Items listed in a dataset
Lemma dll_unlink l xs ys a d :
  dll l (xs ++ (a, d) :: ys) ->
  exists l', unlink l (PNode a) = Some l' /\ dll (drop_node l' a) (xs ++ ys) /\
    n_pool l' = n_pool l /\ n_size l' = n_size l.
Proof.
  intros Hd; pose proof (dll_NoDup _ _ Hd) as Hnd.
  destruct (dll_around l xs ((a, d) :: ys) Hd) as (N1 & P1 & V1 & V2 & Hne1).
  assert (xs ++ (a, d) :: ys = (xs ++ [(a, d)]) ++ ys) as E0 by (by rewrite <- app_assoc).
  pose proof Hd as Hd2; rewrite E0 in Hd2.
  destruct (dll_around l (xs ++ [(a, d)]) ys Hd2) as (N2 & P2 & V3 & V4 & Hne2).
  assert (last_ptr (xs ++ [(a, d)]) = PNode a) as EL by (unfold last_ptr; by rewrite last_snoc).
  rewrite EL in *; cbn [first_ptr fst] in *.
  destruct (unlink_spec l (last_ptr xs) (first_ptr ys) (PNode a)) as (l' & E & Hn & Hp & Hs); try done.
  exists l'; split; [done|]; destruct Hs as (Hdata & _ & Hpool & Hsize & Hdom).
  split; [|done].
  rewrite fmap_app in Hnd; cbn [fmap list_fmap fst] in Hnd.
  rewrite <- Permutation_middle in Hnd; apply NoDup_cons in Hnd as [Ha Hnd].
  assert (PNode a ∉ spine (xs ++ ys)) as Hout by (apply node_not_in_spine; by rewrite fmap_app).
  assert (forall x, x <> PNode a -> get (drop_node l' a) x = get l' x) as Hget.
  { intros [| | |b] Hb; simpl; try done; by rewrite lookup_delete_ne by congruence. }
  split.
  - destruct (spine_split xs ys) as (L & R & EL1 & ER1 & E1).
    destruct (spine_split xs ((a, d) :: ys)) as (L2 & R2 & EL2 & ER2 & E2).
    rewrite EL1 in EL2; apply app_inj_tail in EL2 as [<- _].
    cbn [ptrs fmap list_fmap first_ptr app fst] in ER2; injection ER2 as <-.
    cbn [first_ptr fst] in E2; unfold ptrs in ER1; rewrite ER1 in E2.
    pose proof (dll_linked _ _ Hd) as Hl; rewrite E2 in Hl.
    pose proof (spine_NoDup _ (dll_NoDup _ _ Hd)) as Hs; rewrite E2 in Hs.
    assert (linked (get_next l') (get_prev l') (spine (xs ++ ys))) as Hl'.
    { rewrite E1; by apply (linked_remove (get_next l) (get_prev l) _ _ L _ _ R (PNode a)). }
    eapply linked_frame; [|exact Hl']; intros x Hx; unfold get_next, get_prev; rewrite Hget; [done|].
    intros ->; by apply Hout.
  - by rewrite fmap_app.
  - simpl; rewrite dom_delete_L, Hdom, (dll_dom _ _ Hd), !fmap_app; cbn [fmap list_fmap fst].
    set_solver.
  - intros b e Hb; unfold get_data; rewrite Hget.
    + change (data <$> get l' (PNode b)) with (get_data l' (PNode b)); rewrite Hdata.
      apply (dll_data _ _ Hd); set_solver.
    + intros [= ->]; apply Ha; rewrite <- fmap_app; apply list_elem_of_fmap; by exists (a, e).
Qed.

(** Overwriting the data of a node. *)
Lemma dll_set_data l xs ys a d x :
  dll l (xs ++ (a, d) :: ys) ->
  exists l', set_data l (PNode a) x = Some l' /\ dll l' (xs ++ (a, x) :: ys) /\
    (forall p, get_next l' p = get_next l p) /\ (forall p, get_prev l' p = get_prev l p) /\
    n_pool l' = n_pool l /\ n_size l' = n_size l.
Proof.
  intros Hd; assert (valid l (PNode a)) as [n Hn].
  { eapply dll_valid; [done|]; rewrite spine_elem; right; right; exists a; split; [done|].
    rewrite fmap_app; set_solver. }
  unfold set_data; rewrite Hn; cbn [mbind option_bind].
  destruct (put_get l (PNode a) (ND (prev n) (next n) x) n Hn) as (l' & E & Hg & Hp & Hs & Hdom).
  exists l'; split; [done|].
  assert (forall p, get_next l' p = get_next l p) as HN.
  { intros p; unfold get_next; rewrite Hg; destruct (decide (p = PNode a)) as [->|]; [by rewrite Hn|done]. }
  assert (forall p, get_prev l' p = get_prev l p) as HP.
  { intros p; unfold get_prev; rewrite Hg; destruct (decide (p = PNode a)) as [->|]; [by rewrite Hn|done]. }
  split; [|done]; pose proof (dll_NoDup _ _ Hd) as Hnd.
  assert ((xs ++ (a, x) :: ys).*1 = (xs ++ (a, d) :: ys).*1) as E1 by (by rewrite !fmap_app).
  split.
  - assert (spine (xs ++ (a, x) :: ys) = spine (xs ++ (a, d) :: ys)) as ->
      by (unfold spine, ptrs; by rewrite !fmap_app).
    eapply linked_frame; [|apply (dll_linked _ _ Hd)]; intros y _; by split.
  - by rewrite E1.
  - by rewrite E1, Hdom, (dll_dom _ _ Hd).
  - rewrite fmap_app in Hnd; cbn [fmap list_fmap fst] in Hnd.
    rewrite <- Permutation_middle in Hnd; apply NoDup_cons in Hnd as [Ha _].
    intros b e Hb; unfold get_data; rewrite Hg; destruct (decide (PNode b = PNode a)) as [[= ->]|Hne].
    + apply elem_of_app in Hb as [Hb|Hb]; [|apply elem_of_cons in Hb as [[= ->]|Hb]]; [|done|];
        destruct Ha; apply elem_of_app; [left|right]; apply list_elem_of_fmap; by exists (a, e).
    + apply (dll_data _ _ Hd); apply elem_of_app in Hb as [Hb|Hb]; [set_solver|].
      apply elem_of_cons in Hb as [[= -> ->]|Hb]; [done|set_solver].
Qed.

(** Pool and size are not part of the chain. *)
Lemma dll_same l l' ns : (forall p, get l' p = get l p) -> dom (n_nodes l') = dom (n_nodes l) ->
  dll l ns -> dll l' ns.
Proof.
  intros Hg Hdom Hd; split; [|apply Hd|rewrite Hdom; apply Hd|].
  - eapply linked_frame; [|apply (dll_linked _ _ Hd)]; intros x _.
    unfold get_next, get_prev; by rewrite Hg.
  - intros a d Ha; unfold get_data; rewrite Hg; by apply (dll_data _ _ Hd).
Qed.

(** The number of steps of a walk over the nodes. *)
Lemma dll_size l ns : dll l ns -> size (n_nodes l) = length ns.
Proof.
  intros Hd; rewrite <- size_dom, (dll_dom _ _ Hd), size_list_to_set by apply Hd.
  by rewrite length_fmap.
Qed.
End Linking.

(** ** The memory pool and [malloc] implement the interface *)

Definition node_wf (pool : option muggle_memory_pool) (live owned : list Z) : Prop :=
  match pool with
  | Some p => mp_wf (p, live, owned)
  | None => live ≡ₚ owned /\ NoDup owned /\ Forall (fun a => 0 < a < 2 ^ 64) owned
  end.

(** The pool grows into memory it does not have; [malloc] gives an address
    that is not in use. *)
Definition node_fresh (pool : option muggle_memory_pool) (owned : list Z) (a : node_answers) : Prop :=
  match pool with
  | Some p => fresh_region (block_size p) (grow_cap p - capacity p) (ma_data (na_pool a)) owned
  | None => na_malloc a = NULL \/ (0 < na_malloc a < 2 ^ 64 /\ na_malloc a ∉ owned)
  end.

Lemma bounded_length (l : list Z) (b : Z) :
  0 < b -> NoDup l -> Forall (fun a => 0 < a < b) l -> Z.of_nat (length l) < b.
Proof.
  intros Hb Hnd Hf; enough (length l <= length (seqZ 1 (b - 1)))%nat as H
    by (rewrite length_seqZ in H; lia).
  apply submseteq_length, NoDup_submseteq; [done|]; intros x Hx.
  rewrite Forall_forall in Hf; specialize (Hf x Hx); apply elem_of_seqZ; lia.
Qed.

→ Task brief
Extract exactly the leading lines of the data, stopping at and including the line with "destruct (dll_around l xs".

→ Output of the exercise
Lemma dll_unlink l xs ys a d :
  dll l (xs ++ (a, d) :: ys) ->
  exists l', unlink l (PNode a) = Some l' /\ dll (drop_node l' a) (xs ++ ys) /\
    n_pool l' = n_pool l /\ n_size l' = n_size l.
Proof.
  intros Hd; pose proof (dll_NoDup _ _ Hd) as Hnd.
  destruct (dll_around l xs ((a, d) :: ys) Hd) as (N1 & P1 & V1 & V2 & Hne1).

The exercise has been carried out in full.